Directions for this task> In the listing that follows, how many lines include the word "BackendTypes"? Only the number is wanted.

<<<<

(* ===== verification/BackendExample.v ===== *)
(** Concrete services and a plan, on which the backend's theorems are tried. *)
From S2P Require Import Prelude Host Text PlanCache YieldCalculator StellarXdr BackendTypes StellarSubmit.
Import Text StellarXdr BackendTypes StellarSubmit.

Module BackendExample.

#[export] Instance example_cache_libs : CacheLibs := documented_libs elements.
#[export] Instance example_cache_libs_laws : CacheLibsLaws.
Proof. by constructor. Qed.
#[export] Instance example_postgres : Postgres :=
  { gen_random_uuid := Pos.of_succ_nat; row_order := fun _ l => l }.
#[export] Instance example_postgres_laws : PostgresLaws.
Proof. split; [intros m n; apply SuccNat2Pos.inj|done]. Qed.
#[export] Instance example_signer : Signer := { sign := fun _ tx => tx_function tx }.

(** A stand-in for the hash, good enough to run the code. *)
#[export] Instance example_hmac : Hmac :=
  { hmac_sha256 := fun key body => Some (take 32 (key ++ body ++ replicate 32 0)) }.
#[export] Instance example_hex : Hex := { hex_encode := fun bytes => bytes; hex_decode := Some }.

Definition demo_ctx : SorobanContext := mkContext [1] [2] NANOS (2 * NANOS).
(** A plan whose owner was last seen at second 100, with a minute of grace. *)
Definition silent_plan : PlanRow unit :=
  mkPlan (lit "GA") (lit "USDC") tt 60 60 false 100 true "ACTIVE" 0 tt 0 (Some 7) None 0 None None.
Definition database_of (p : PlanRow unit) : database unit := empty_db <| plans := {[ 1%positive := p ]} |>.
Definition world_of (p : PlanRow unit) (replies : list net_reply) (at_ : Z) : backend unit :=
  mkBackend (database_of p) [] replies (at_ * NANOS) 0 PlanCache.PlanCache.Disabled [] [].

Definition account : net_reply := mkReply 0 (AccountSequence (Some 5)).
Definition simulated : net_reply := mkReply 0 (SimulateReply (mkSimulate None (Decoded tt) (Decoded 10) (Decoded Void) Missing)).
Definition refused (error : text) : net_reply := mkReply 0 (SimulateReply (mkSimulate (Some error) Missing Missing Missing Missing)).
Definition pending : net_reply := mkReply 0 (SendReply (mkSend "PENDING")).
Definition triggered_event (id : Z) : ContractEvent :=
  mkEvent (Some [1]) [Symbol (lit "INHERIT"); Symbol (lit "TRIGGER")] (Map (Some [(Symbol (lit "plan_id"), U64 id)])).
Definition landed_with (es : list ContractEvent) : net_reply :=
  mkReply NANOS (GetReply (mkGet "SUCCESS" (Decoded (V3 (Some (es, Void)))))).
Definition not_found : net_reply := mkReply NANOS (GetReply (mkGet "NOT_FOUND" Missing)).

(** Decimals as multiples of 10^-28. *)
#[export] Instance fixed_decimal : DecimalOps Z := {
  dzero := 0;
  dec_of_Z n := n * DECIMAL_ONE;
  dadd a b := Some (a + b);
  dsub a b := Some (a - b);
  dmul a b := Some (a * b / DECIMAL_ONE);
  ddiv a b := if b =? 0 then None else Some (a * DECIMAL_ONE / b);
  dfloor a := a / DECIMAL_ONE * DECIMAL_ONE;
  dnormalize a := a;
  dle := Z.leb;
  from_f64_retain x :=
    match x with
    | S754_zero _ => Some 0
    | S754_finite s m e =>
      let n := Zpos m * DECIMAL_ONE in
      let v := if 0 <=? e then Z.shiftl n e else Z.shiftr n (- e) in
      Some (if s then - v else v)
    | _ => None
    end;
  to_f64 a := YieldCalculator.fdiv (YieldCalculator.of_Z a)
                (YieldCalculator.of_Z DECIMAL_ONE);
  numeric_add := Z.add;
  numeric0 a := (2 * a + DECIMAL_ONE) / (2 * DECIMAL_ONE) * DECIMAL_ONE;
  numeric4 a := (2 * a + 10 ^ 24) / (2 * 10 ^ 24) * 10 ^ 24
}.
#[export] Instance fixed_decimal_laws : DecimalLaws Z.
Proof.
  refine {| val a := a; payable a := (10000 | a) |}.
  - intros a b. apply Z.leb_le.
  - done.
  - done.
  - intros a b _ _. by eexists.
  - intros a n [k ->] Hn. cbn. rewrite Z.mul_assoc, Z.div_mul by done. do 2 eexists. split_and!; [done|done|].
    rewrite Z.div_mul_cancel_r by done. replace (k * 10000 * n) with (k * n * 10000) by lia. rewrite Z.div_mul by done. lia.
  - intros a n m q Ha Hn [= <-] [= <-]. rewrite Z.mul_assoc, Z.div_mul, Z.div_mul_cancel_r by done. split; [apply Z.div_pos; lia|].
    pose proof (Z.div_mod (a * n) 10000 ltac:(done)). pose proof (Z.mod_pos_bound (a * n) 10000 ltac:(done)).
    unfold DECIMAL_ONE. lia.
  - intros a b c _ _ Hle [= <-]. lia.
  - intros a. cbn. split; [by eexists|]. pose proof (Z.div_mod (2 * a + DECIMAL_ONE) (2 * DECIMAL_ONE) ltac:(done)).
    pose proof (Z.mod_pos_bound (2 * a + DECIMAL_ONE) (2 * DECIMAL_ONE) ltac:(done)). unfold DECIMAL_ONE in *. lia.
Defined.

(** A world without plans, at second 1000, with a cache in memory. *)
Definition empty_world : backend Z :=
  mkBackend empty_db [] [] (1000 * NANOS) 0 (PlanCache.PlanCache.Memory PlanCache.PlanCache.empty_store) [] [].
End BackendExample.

>>>>

Answer> 2